_Task to complete_. After locating the line with "rewrite Hus, Hu" in the data that follows, return it and every later line exactly, up to and including the line with "[|lia|apply NoDup_nil_2| |].".

_Recorded data_.

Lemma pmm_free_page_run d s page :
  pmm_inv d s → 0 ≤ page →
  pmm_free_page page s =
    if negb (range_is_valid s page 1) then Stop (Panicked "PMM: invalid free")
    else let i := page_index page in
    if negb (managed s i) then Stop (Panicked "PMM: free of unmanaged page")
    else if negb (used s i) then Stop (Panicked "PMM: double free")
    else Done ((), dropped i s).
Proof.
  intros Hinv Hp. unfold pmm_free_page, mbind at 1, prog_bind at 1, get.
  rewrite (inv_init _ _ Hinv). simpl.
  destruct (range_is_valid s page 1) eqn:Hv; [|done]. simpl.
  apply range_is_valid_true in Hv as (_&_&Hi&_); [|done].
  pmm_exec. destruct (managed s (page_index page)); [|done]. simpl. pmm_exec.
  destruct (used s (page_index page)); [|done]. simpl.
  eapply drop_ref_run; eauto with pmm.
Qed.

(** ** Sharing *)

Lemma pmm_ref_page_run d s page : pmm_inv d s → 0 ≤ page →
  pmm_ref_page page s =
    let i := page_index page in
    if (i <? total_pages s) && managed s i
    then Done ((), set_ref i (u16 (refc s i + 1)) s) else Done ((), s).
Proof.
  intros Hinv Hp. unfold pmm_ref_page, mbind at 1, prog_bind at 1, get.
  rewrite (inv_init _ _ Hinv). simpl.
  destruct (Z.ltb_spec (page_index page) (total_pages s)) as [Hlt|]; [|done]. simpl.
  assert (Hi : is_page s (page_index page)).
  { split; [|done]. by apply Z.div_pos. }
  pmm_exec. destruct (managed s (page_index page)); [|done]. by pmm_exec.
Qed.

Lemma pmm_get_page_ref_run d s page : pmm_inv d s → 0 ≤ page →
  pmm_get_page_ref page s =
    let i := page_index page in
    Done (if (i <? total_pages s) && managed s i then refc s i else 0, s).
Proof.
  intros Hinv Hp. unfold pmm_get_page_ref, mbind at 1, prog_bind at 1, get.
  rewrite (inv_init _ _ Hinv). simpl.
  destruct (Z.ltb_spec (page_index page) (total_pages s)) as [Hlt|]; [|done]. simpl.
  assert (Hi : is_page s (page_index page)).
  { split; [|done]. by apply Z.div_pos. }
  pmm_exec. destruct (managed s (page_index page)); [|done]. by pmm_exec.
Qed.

* * *

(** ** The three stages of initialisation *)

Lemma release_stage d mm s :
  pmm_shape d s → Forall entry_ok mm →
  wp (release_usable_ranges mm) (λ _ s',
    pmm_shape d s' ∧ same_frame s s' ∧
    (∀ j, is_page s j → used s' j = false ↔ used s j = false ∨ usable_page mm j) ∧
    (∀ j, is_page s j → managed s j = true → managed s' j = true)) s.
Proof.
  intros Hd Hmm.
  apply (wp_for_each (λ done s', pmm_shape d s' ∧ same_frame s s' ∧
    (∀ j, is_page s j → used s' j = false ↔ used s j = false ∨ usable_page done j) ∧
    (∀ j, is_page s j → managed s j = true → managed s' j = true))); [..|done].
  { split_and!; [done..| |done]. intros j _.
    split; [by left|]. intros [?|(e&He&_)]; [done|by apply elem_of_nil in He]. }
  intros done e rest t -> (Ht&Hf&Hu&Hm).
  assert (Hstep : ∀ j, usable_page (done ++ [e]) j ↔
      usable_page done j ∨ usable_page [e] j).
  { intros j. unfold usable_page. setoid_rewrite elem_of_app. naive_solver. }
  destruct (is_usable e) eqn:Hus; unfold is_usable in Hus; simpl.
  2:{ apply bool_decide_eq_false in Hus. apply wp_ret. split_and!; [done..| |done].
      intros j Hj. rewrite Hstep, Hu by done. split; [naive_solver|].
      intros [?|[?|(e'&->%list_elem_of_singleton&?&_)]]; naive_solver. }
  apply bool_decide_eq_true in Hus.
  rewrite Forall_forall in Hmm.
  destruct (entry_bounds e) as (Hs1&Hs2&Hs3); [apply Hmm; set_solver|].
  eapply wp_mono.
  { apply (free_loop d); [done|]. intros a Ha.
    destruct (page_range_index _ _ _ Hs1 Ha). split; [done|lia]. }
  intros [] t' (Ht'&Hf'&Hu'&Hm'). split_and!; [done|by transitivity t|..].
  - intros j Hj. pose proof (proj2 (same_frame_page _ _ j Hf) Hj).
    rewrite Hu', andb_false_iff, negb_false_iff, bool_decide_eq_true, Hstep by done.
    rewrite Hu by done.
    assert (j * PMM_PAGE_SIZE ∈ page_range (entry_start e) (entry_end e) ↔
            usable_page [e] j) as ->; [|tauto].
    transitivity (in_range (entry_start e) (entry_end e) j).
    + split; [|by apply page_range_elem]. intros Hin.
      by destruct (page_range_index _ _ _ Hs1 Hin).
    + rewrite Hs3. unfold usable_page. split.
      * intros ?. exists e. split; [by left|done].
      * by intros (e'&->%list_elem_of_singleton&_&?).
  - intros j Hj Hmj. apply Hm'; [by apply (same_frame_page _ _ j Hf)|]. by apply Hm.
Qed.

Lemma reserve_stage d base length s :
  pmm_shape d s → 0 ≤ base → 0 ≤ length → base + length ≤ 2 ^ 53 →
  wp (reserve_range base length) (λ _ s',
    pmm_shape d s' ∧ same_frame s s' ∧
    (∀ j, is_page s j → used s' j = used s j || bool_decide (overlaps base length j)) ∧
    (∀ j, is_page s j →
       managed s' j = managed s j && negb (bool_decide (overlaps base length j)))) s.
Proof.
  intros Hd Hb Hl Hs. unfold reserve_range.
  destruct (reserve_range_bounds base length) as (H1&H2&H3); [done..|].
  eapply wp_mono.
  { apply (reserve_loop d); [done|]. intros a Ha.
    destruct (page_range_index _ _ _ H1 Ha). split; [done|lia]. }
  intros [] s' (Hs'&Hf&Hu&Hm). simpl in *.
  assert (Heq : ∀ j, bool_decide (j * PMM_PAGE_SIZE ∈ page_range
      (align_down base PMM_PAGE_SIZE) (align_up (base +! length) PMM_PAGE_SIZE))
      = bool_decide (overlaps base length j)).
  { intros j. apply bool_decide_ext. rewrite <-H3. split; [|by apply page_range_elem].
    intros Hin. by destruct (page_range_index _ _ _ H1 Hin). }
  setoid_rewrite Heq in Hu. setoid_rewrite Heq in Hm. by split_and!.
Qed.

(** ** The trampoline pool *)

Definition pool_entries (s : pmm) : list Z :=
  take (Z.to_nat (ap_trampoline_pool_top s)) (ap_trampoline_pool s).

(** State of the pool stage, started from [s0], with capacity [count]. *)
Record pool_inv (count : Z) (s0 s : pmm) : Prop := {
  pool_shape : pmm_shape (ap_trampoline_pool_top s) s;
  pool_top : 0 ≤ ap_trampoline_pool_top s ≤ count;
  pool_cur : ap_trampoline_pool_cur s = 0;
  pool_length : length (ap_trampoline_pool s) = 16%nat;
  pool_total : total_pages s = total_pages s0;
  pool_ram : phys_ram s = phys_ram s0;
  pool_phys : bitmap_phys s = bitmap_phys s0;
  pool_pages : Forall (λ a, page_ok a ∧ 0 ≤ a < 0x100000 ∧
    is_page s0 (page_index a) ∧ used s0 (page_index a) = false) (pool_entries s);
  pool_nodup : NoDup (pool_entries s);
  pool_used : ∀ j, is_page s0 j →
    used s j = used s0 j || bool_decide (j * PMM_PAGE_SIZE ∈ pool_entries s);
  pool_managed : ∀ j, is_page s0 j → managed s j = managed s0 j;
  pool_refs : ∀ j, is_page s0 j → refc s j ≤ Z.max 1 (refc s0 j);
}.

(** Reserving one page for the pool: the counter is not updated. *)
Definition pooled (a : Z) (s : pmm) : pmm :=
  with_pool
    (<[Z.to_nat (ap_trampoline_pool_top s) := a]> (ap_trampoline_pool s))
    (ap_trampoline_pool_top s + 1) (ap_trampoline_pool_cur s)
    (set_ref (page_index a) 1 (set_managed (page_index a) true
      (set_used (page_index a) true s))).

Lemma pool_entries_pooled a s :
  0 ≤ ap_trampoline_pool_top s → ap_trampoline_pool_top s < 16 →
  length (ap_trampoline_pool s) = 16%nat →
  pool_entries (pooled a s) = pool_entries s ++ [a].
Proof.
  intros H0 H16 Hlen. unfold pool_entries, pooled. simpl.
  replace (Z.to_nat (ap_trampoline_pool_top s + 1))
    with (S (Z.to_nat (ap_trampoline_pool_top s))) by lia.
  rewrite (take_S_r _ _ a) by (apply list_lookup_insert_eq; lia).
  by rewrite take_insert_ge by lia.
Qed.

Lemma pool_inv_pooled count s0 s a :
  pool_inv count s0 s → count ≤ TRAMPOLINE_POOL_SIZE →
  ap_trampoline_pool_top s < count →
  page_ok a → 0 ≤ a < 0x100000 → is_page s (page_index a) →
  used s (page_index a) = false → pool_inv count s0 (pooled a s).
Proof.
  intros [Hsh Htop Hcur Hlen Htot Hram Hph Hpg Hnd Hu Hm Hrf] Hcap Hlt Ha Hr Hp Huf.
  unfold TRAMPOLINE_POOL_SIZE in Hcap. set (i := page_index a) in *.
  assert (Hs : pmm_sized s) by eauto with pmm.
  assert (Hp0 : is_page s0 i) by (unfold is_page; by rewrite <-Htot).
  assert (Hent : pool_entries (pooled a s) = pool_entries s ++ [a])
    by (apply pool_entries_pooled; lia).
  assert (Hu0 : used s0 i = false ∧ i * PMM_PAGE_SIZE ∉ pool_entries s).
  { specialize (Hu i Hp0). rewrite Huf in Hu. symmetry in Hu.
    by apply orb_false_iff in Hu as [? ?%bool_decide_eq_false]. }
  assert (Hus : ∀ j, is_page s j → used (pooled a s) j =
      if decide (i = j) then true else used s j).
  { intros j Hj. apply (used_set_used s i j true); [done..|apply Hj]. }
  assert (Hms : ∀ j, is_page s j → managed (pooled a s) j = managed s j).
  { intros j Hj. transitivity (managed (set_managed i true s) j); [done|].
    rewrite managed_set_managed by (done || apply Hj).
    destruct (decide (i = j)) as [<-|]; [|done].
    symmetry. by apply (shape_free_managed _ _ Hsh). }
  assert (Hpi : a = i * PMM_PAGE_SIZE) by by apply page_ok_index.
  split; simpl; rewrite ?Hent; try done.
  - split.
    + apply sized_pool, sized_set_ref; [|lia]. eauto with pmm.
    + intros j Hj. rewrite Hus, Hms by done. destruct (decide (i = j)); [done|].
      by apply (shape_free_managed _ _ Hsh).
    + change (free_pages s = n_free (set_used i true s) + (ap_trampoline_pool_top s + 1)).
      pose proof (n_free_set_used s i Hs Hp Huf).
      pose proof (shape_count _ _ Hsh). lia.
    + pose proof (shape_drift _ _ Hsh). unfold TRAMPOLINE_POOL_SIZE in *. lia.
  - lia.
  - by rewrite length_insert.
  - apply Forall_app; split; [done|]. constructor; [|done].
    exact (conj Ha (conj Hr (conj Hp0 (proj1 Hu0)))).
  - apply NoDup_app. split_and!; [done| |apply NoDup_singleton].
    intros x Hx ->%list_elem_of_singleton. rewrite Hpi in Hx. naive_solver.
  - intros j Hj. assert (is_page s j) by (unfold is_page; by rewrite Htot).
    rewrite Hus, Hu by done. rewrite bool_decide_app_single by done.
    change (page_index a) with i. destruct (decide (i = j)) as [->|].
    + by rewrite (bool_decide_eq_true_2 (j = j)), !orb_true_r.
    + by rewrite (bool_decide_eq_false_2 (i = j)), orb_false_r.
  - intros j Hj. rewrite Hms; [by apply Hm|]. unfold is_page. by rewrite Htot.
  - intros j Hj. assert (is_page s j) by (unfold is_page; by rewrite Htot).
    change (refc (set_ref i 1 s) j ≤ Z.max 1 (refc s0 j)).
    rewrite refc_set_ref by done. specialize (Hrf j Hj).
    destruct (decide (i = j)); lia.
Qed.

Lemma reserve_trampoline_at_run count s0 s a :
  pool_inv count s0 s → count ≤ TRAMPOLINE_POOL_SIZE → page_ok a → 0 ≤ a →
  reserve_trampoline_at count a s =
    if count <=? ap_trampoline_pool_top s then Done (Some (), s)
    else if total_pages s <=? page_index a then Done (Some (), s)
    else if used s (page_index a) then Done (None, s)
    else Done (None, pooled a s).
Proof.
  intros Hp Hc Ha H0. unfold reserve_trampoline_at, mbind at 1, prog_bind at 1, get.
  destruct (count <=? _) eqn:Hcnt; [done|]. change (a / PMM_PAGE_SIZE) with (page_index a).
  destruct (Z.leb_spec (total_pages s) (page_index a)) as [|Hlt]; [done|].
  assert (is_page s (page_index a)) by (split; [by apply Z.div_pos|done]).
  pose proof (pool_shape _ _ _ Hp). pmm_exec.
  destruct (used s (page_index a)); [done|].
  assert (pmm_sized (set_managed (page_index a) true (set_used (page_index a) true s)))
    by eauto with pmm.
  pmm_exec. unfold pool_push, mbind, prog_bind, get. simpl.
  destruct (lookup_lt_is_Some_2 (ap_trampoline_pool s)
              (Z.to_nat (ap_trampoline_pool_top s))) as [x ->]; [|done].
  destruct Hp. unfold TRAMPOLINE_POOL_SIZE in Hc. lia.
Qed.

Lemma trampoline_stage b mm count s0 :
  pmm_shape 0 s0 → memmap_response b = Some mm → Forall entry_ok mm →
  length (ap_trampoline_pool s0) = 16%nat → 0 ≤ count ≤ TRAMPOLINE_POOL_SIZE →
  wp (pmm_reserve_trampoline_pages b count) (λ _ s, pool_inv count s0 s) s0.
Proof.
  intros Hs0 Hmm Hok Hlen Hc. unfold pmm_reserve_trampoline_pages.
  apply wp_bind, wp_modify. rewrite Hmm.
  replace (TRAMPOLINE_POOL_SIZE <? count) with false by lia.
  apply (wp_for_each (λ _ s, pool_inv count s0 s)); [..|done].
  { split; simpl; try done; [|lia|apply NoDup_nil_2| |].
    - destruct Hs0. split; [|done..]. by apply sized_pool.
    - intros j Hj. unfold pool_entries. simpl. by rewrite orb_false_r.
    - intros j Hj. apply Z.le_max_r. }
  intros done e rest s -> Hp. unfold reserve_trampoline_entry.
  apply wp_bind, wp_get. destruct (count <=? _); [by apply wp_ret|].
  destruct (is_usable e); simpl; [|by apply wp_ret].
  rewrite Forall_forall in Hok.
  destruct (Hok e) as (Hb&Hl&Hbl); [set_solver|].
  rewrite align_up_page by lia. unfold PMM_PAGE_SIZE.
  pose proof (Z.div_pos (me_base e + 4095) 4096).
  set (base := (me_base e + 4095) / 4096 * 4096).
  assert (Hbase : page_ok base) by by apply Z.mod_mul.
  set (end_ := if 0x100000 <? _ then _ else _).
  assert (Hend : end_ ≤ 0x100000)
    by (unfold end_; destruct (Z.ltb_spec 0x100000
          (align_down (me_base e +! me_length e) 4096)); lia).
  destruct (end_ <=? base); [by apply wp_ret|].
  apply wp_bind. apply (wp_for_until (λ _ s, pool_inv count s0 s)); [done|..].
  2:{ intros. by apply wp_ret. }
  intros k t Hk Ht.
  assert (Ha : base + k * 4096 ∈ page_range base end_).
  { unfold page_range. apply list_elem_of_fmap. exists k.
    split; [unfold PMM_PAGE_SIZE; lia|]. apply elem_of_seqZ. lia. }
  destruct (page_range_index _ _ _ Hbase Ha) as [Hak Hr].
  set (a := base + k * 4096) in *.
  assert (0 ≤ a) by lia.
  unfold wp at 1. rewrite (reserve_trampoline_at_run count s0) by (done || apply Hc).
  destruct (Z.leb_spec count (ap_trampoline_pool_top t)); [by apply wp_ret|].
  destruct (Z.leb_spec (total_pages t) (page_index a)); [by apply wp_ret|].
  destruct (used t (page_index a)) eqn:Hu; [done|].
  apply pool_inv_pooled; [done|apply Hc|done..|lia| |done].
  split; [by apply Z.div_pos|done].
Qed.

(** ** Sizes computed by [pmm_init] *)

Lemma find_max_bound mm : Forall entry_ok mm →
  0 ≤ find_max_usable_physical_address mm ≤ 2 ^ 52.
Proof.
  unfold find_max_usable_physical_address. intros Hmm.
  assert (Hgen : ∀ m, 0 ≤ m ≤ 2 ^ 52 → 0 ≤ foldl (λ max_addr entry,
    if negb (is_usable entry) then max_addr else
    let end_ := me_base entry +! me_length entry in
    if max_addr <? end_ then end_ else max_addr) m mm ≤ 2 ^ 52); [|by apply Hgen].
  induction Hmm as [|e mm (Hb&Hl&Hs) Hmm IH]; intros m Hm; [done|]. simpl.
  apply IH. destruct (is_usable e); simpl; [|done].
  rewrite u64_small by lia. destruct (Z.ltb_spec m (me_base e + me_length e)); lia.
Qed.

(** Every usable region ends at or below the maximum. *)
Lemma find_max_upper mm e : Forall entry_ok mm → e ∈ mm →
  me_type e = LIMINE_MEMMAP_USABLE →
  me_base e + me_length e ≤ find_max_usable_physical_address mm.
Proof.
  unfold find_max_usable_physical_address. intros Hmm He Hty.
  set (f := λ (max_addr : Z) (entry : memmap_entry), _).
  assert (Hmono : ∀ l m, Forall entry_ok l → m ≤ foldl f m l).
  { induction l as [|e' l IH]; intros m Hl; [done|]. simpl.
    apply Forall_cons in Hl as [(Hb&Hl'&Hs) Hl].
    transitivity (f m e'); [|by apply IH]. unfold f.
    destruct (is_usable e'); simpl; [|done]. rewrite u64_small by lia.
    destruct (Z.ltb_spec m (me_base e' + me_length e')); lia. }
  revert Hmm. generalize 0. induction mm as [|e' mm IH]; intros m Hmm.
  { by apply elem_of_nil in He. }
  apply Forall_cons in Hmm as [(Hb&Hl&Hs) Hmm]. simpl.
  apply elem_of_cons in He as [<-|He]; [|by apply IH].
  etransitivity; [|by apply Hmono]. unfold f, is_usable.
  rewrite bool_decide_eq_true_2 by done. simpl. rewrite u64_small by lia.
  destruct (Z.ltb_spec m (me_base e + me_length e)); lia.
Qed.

_Answer for the task_.
    rewrite Hus, Hu by done. rewrite bool_decide_app_single by done.
    change (page_index a) with i. destruct (decide (i = j)) as [->|].
    + by rewrite (bool_decide_eq_true_2 (j = j)), !orb_true_r.
    + by rewrite (bool_decide_eq_false_2 (i = j)), orb_false_r.
  - intros j Hj. rewrite Hms; [by apply Hm|]. unfold is_page. by rewrite Htot.
  - intros j Hj. assert (is_page s j) by (unfold is_page; by rewrite Htot).
    change (refc (set_ref i 1 s) j ≤ Z.max 1 (refc s0 j)).
    rewrite refc_set_ref by done. specialize (Hrf j Hj).
    destruct (decide (i = j)); lia.
Qed.

Lemma reserve_trampoline_at_run count s0 s a :
  pool_inv count s0 s → count ≤ TRAMPOLINE_POOL_SIZE → page_ok a → 0 ≤ a →
  reserve_trampoline_at count a s =
    if count <=? ap_trampoline_pool_top s then Done (Some (), s)
    else if total_pages s <=? page_index a then Done (Some (), s)
    else if used s (page_index a) then Done (None, s)
    else Done (None, pooled a s).
Proof.
  intros Hp Hc Ha H0. unfold reserve_trampoline_at, mbind at 1, prog_bind at 1, get.
  destruct (count <=? _) eqn:Hcnt; [done|]. change (a / PMM_PAGE_SIZE) with (page_index a).
  destruct (Z.leb_spec (total_pages s) (page_index a)) as [|Hlt]; [done|].
  assert (is_page s (page_index a)) by (split; [by apply Z.div_pos|done]).
  pose proof (pool_shape _ _ _ Hp). pmm_exec.
  destruct (used s (page_index a)); [done|].
  assert (pmm_sized (set_managed (page_index a) true (set_used (page_index a) true s)))
    by eauto with pmm.
  pmm_exec. unfold pool_push, mbind, prog_bind, get. simpl.
  destruct (lookup_lt_is_Some_2 (ap_trampoline_pool s)
              (Z.to_nat (ap_trampoline_pool_top s))) as [x ->]; [|done].
  destruct Hp. unfold TRAMPOLINE_POOL_SIZE in Hc. lia.
Qed.

Lemma trampoline_stage b mm count s0 :
  pmm_shape 0 s0 → memmap_response b = Some mm → Forall entry_ok mm →
  length (ap_trampoline_pool s0) = 16%nat → 0 ≤ count ≤ TRAMPOLINE_POOL_SIZE →
  wp (pmm_reserve_trampoline_pages b count) (λ _ s, pool_inv count s0 s) s0.
Proof.
  intros Hs0 Hmm Hok Hlen Hc. unfold pmm_reserve_trampoline_pages.
  apply wp_bind, wp_modify. rewrite Hmm.
  replace (TRAMPOLINE_POOL_SIZE <? count) with false by lia.
  apply (wp_for_each (λ _ s, pool_inv count s0 s)); [..|done].
  { split; simpl; try done; [|lia|apply NoDup_nil_2| |].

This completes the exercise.